Thanks for the reply.
We use a machine with two GPUs for experiments and run the command ./run.sh SwinTrack Tiny --output_dir /userhome/SwinTrack/output/
We found that one GPU's Volatile is 100% while the other GPU's Volatile is 0% while the memory usage is OK. The message is as follows:
INFO:torch.distributed.elastic.agent.server.api:[default] Rendezvous complete for workers. Result: restart_count=0 master_addr=127.0.0.1 master_port=13570 group_rank=0 group_world_size=1 local_ranks=[0, 1] role_ranks=[0, 1] global_ranks=[0, 1] role_world_sizes=[2, 2] global_world_sizes=[2, 2] INFO:torch.distributed.elastic.agent.server.api:[default] Starting worker group INFO:torch.distributed.elastic.multiprocessing:Setting worker0 reply file to: /tmp/torchelastic_aenfcflm/Tiny-2022.01.12-20.27.32-832092_03nuwq7j/attempt_0/0/error.json INFO:torch.distributed.elastic.multiprocessing:Setting worker1 reply file to: /tmp/torchelastic_aenfcflm/Tiny-2022.01.12-20.27.32-832092_03nuwq7j/attempt_0/1/error.json | distributed init (rank 0[0.0]/2) using nccl | distributed init (rank 1[0.1]/2) using nccl [W ProcessGroupNCCL.cpp:1569] Rank 0 using best-guess GPU 0 to perform barrier as devices used by this process are currently unknown.
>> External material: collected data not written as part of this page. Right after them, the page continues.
(** Truthiness of the value returned: [if results:]. *)
Definition truthy_results (results : option (list EntityRecord)) : bool :=
  match results with
  | Some (_ :: _) => true
  | _ => false
  end.

(** *** Result cards (lines 846-879) *)

(** Line 853. *)
Definition match_quality (match_score : Q) : string :=
  if Qle_bool 80 match_score then "HIGH"
  else if Qle_bool 50 match_score then "MEDIUM"
  else "LOW".

Definition dquote : string := String "034"%char EmptyString.

(** [f'<span class="source-badge">{source}</span>'] *)
Definition source_badge (source : string) : string :=
  ("<span class=" ++ dquote ++ "source-badge" ++ dquote ++ ">"
   ++ source ++ "</span>")%string.

(** Lines 855-859. *)
Definition source_tags {L : Str.Lowering} (sources : list string)
    (description entity_name : string) : string :=
  if truthy sources then
    fold_left
      (fun source_tags source =>
         if Str.contains (Str.lower source) (Str.lower description)
            || Str.contains (Str.lower source) (Str.lower entity_name)
         then (source_tags ++ source_badge source)%string
         else source_tags)
      sources ""
  else "".

(** What one pass of the display loop puts on the page. *)
Record ResultCard := mkResultCard {
  rc_idx : nat;
  rc_fields : Card;
  rc_quality : string;
  rc_tags : string;
  rc_link : string
}.

Definition result_card {L : Str.Lowering}
    (sources : list string) (idx : nat) (r : EntityRecord)
  : ResultCard :=
  let c := card r in
  {| rc_idx := idx;
     rc_fields := c;
     rc_quality := match_quality (match_score c);
     rc_tags := source_tags sources (description c) (entity_name c);
     rc_link := (ICIJ_NODE_URL ++ entity_id c)%string |}.

(** [enumerate(xs, start)] *)
Definition enumerate {A : Type} (xs : list A) (start : nat) : list (nat * A) :=
  combine (seq start (List.length xs)) xs.

(** *** The search tab (lines 786-957) *)

Record SearchForm := mkForm {
  form_query : string;
  form_sources : list string;
  form_entity_type : string;
  form_min_score : Z;
  form_max_results : Z;
  form_jurisdiction : string;
  form_date_range : string
}.

Inductive SearchView :=
| Welcome
| NothingFound (query : string)
| NothingMatches
| ResultList (cards : list ResultCard) (exports : result Exports).

(** One run of the search tab: the page shown, what the search call
    passed to [st.error], and the rows handed to [save_search_history]. *)
Definition search_tab {L : Str.Lowering}
    (env : Env) (form : SearchForm) (outcome : HttpOutcome)
  : SearchView * list ErrorShown * list (string * string * nat) :=
  if truthy_str (form_query form) then
    let (results, errors) := search_icij_database outcome in
    if truthy_results results then
      let filtered_results :=
        apply_filters (get results []) (form_sources form)
          (form_entity_type form) (form_min_score form)
          (form_jurisdiction form) (form_date_range form) in
      let filtered_results := limit filtered_results (form_max_results form) in
      let saved :=
        [history_values (form_query form) (form_sources form)
           (List.length filtered_results)] in
      if truthy filtered_results then
        (ResultList
           (map (fun ir => result_card (form_sources form) (fst ir) (snd ir))
                (enumerate filtered_results 1))
           (export_inputs env (form_query form) filtered_results),
         errors, saved)
      else (NothingMatches, errors, saved)
    else (NothingFound (form_query form), errors, [])
  else (Welcome, [], []).

(** The cards a page shows. *)
Definition cards_of (view : SearchView) : list ResultCard :=
  match view with
  | ResultList cards _ => cards
  | _ => []
  end.

(** *** The comparison list (lines 883-884, 1080-1126) *)

Definition option_eqb {A : Type} (eqb : A -> A -> bool) (x y : option A)
  : bool :=
  match x, y with
  | Some a, Some b => eqb a b
  | None, None => true
  | _, _ => false
  end.

Fixpoint list_eqb {A : Type} (eqb : A -> A -> bool) (l1 l2 : list A) : bool :=
  match l1, l2 with
  | [], [] => true
  | x :: l1', y :: l2' => eqb x y && list_eqb eqb l1' l2'
  | _, _ => false
  end.

(** [==] on type tags and on records: the same keys with equal values,
    numbers compared by value. *)
Definition tag_eqb (t u : TypeTag) : bool :=
  option_eqb String.eqb (tag_name t) (tag_name u).

Definition record_eqb (r s : EntityRecord) : bool :=
  option_eqb String.eqb (rec_id r) (rec_id s)
  && option_eqb String.eqb (rec_name r) (rec_name s)
  && option_eqb Qeq_bool (rec_score r) (rec_score s)
  && option_eqb String.eqb (rec_description r) (rec_description s)
  && option_eqb (list_eqb tag_eqb) (rec_types r) (rec_types s).

(** [r in comparison_list] *)
Definition in_list (r : EntityRecord) (l : list EntityRecord) : bool :=
  existsb (fun e => record_eqb e r) l.

(** The "Add" button, lines 883-884. *)
Definition add_to_comparison (r : EntityRecord)
    (comparison_list : list EntityRecord) : list EntityRecord :=
  if negb (in_list r comparison_list) then comparison_list ++ [r]
  else comparison_list.

(** [l.pop(i)] for [i >= 0]: [None] stands for [IndexError]. *)
Fixpoint pop {A : Type} (l : list A) (i : nat) : option (list A) :=
  match l, i with
  | [], _ => None
  | _ :: l', O => Some l'
  | x :: l', S i' => option_map (cons x) (pop l' i')
  end.

(** The "Remove" button of entry [idx], line 1125. *)
Definition remove_from_comparison (idx : nat)
    (comparison_list : list EntityRecord) : option (list EntityRecord) :=
  pop comparison_list (idx - 1).

(** No two entries of the list are equal records. *)
Fixpoint distinct (l : list EntityRecord) : bool :=
  match l with
  | [] => true
  | r :: l' => negb (in_list r l') && distinct l'
  end.

(** One row of the comparison table, lines 1086-1093. *)
Record ComparisonRow := mkComparisonRow {
  cmp_Name : string;
  cmp_Type : string;
  cmp_Match_Score : Q;
  cmp_ID : string;
  cmp_Description : string
}.

Definition comparison_row (entity : EntityRecord) : ComparisonRow :=
  {| cmp_Name := get (rec_name entity) "Unknown";
     cmp_Type :=
       if truthy_list (rec_types entity) then
         match get (rec_types entity) [mkTag None] with
         | t :: _ => get (tag_name t) "Entity"
         | [] => "Entity"
         end
       else "Entity";
     cmp_Match_Score := get (rec_score entity) 0%Q;
     cmp_ID := get (rec_id entity) "";
     cmp_Description := get (rec_description entity) "N/A" |}.

(** *** The spreadsheet ([create_excel_export], lines 187-229) *)

(** A worksheet as the writes made to it, the latest first: row, column
    (both counted from 1) and value. *)
Definition worksheet := list (nat * nat * cell).

(** [ws.cell(row=row, column=column, value=value)] *)
Definition ws_write (ws : worksheet) (row column : nat) (value : cell)
  : worksheet :=
  (row, column, value) :: ws.

(** The value of a cell, [None] for a cell never written. *)
Fixpoint ws_value (ws : worksheet) (row column : nat) : option cell :=
  match ws with
  | [] => None
  | (r, c, v) :: ws' =>
      if (r =? row)%nat && (c =? column)%nat then Some v
      else ws_value ws' row column
  end.

(** Lines 211-213, the inner loop: one row of the frame. *)
Definition write_row (row_num : nat) (row_data : list cell) (ws : worksheet)
  : worksheet :=
  fold_left (fun ws cv => ws_write ws row_num (fst cv) (snd cv))
            (enumerate row_data 1) ws.

(** Lines 197-213. *)
Definition excel_sheet (env : Env) (df_export : DataFrame) (query : string)
    (sources : list string) : worksheet :=
  let ws := [] in
  let ws := ws_write ws 1 1 (Str "ICIJ Offshore Leaks Search Results") in
  let ws := ws_write ws 2 1 (Str ("Query: " ++ query)) in
  let ws :=
    ws_write ws 3 1
      (Str ("Sources: "
            ++ (if truthy sources then PyStr.join ", " sources else "All"))) in
  let ws := ws_write ws 4 1 (Str ("Date: " ++ now env)) in
  let start_row := 6%nat in
  let ws :=
    fold_left (fun ws ct => ws_write ws start_row (fst ct) (Str (snd ct)))
              (enumerate (columns df_export) 1) ws in
  let ws :=
    fold_left (fun ws rr => write_row (fst rr) (snd rr) ws)
              (enumerate (values df_export) (start_row + 1)) ws in
  ws.

(** [str(cell.value)], an empty cell holding [None]. *)
Definition cell_text (env : Env) (value : option cell) : string :=
  match value with
  | None => "None"
  | Some x => format env x
  end.

(** Lines 216-224: the width of one column from the cells it holds. *)
Definition adjusted_width (env : Env) (column : list (option cell)) : nat :=
  let max_length :=
    fold_left
      (fun max_length cell =>
         if (max_length <? String.length (cell_text env cell))%nat
         then String.length (cell_text env cell)
         else max_length)
      column 0%nat in
  Nat.min (max_length + 2) 50.

(** *** Download names (lines 913, 923, 933) *)

(** [f"icij_search_{query.replace(' ', '_')}_{today}.{ext}"], [today]
    being the date as [%Y%m%d]. *)
Definition export_file_name (query today ext : string) : string :=
  ("icij_search_" ++ PyStr.replace " " "_" query ++ "_" ++ today ++ "."
   ++ ext)%string.

(* ================================================================== *)
(** * Properties                                                       *)
(* ================================================================== *)

(** Split a conjunction into its conjuncts, leaving equivalences whole. *)
Ltac conjuncts := repeat match goal with |- _ /\ _ => split end.

(** ** Strings *)

Module StrFacts.
Import Str.

Lemma prefix_iff (n h : string) :
  String.prefix n h = true <-> exists post, h = (n ++ post)%string.
Proof.
  revert h; induction n as [|a n IH]; intros h.
  - split; [intros _; exists h; reflexivity | destruct h; reflexivity].
  - destruct h as [|b h]; simpl.
    + split; [discriminate | intros [post H]; discriminate].
    + destruct (ascii_dec a b) as [->|Hne].
      * rewrite IH. split; intros [post H]; exists post.
        -- now rewrite H.
        -- now inversion H.
      * split; [discriminate|].
        intros [post H]. simpl in H. congruence.
Qed.

Lemma contains_unfold (n h : string) :
  contains n h =
  if String.prefix n h then true
  else match h with
       | EmptyString => false
       | String _ h' => contains n h'
       end.
Proof. destruct h; reflexivity. Qed.

(** [contains] is the substring relation. *)
Lemma contains_iff (n h : string) :
  contains n h = true <-> exists pre post, h = (pre ++ n ++ post)%string.
Proof.
  split.
  - induction h as [|a h IH]; rewrite contains_unfold;
      destruct (String.prefix n _) eqn:P.
    + intros _. apply prefix_iff in P as [post ->]. now exists "", post.
    + discriminate.
    + intros _. apply prefix_iff in P as [post ->]. now exists "", post.
    + intros H. destruct (IH H) as (pre & post & ->).
      now exists (String a pre), post.
  - intros (pre & post & ->).
    induction pre as [|a pre IH]; rewrite contains_unfold.
    + replace (String.prefix n ("" ++ n ++ post)%string) with true; [reflexivity|].
      symmetry. apply prefix_iff. now exists post.
    + destruct (String.prefix n _); [reflexivity|]. exact IH.
Qed.

Lemma lower_char_idem (c : ascii) : lower_char (lower_char c) = lower_char c.
Proof.
  destruct c as [[] [] [] [] [] [] [] []]; vm_compute; reflexivity.
Qed.

(** Lower-casing twice is lower-casing once, for the letters A to Z. *)
Lemma ascii_lower_idem (s : string) :
  ascii_lower (ascii_lower s) = ascii_lower s.
Proof.
  induction s as [|c s IH]; simpl; [reflexivity|].
  now rewrite lower_char_idem, IH.
Qed.

End StrFacts.

(** ** Lists *)

Lemma subseq_refl {A : Type} (l : list A) : subseq l l.
Proof. induction l; constructor; assumption. Qed.

Lemma subseq_trans {A : Type} (l1 l2 l3 : list A) :
  subseq l1 l2 -> subseq l2 l3 -> subseq l1 l3.
Proof.
  intros H12 H23. revert l1 H12.
  induction H23 as [|x l2 l3 _ IH|x l2 l3 _ IH]; intros l1 H12.
  - exact H12.
  - inversion H12; subst.
    + constructor. now apply IH.
    + apply subseq_drop. now apply IH.
  - apply subseq_drop. now apply IH.
Qed.

Lemma subseq_filter {A : Type} (p : A -> bool) (l : list A) :
  subseq (filter p l) l.
Proof.
  induction l as [|x l IH]; simpl; [constructor|].
  destruct (p x); constructor; assumption.
Qed.

Lemma subseq_length {A : Type} (l1 l2 : list A) :
  subseq l1 l2 -> (List.length l1 <= List.length l2)%nat.
Proof. induction 1; simpl; lia. Qed.

Lemma subseq_In {A : Type} (l1 l2 : list A) (x : A) :
  subseq l1 l2 -> In x l1 -> In x l2.
Proof.
  induction 1 as [|y l1 l2 _ IH|y l1 l2 _ IH]; simpl; intros Hin.
  - exact Hin.
  - destruct Hin; [now left | right; now apply IH].
  - right; now apply IH.
Qed.

(** A subsequence keeps the relative order: whatever splits the output
    around two of its elements splits the input around the same two. *)
Lemma subseq_order {A : Type} (l1 l2 : list A) :
  subseq l1 l2 ->
  forall a x b y c, l1 = a ++ x :: b ++ y :: c ->
  exists a' b' c', l2 = a' ++ x :: b' ++ y :: c'.
Proof.
  induction 1 as [|z l1 l2 Hs IH|z l1 l2 Hs IH]; intros a x b y c E.
  - destruct a; discriminate.
  - destruct a as [|a0 a]; simpl in E; inversion E; subst.
    + (* x is the head: find y further on *)
      clear IH E.
      assert (Hin : In y l2).
      { apply (subseq_In _ _ _ Hs). apply in_or_app. right. now left. }
      apply in_split in Hin as (b' & c' & ->).
      now exists [], b', c'.
    + destruct (IH _ _ _ _ _ eq_refl) as (a' & b' & c' & ->).
      now exists (a0 :: a'), b', c'.
  - destruct (IH _ _ _ _ _ E) as (a' & b' & c' & ->).
    now exists (z :: a'), b', c'.
Qed.

Lemma filter_filter {A : Type} (p q : A -> bool) (l : list A) :
  filter q (filter p l) = filter (fun x => p x && q x) l.
Proof.
  induction l as [|x l IH]; simpl; [reflexivity|].
  destruct (p x); simpl; [destruct (q x)|]; now rewrite IH.
Qed.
This can potentially cause a hang if this rank to GPU mapping is incorrect.Specify device_ids in barrier() to force use of a particular device. [W ProcessGroupNCCL.cpp:1569] Rank 1 using best-guess GPU 1 to perform barrier as devices used by this process are currently unknown. This can potentially cause a hang if this rank to GPU mapping is incorrect.Specify device_ids in barrier() to force use of a particular device.
Is the dataload process ONLY by CPU?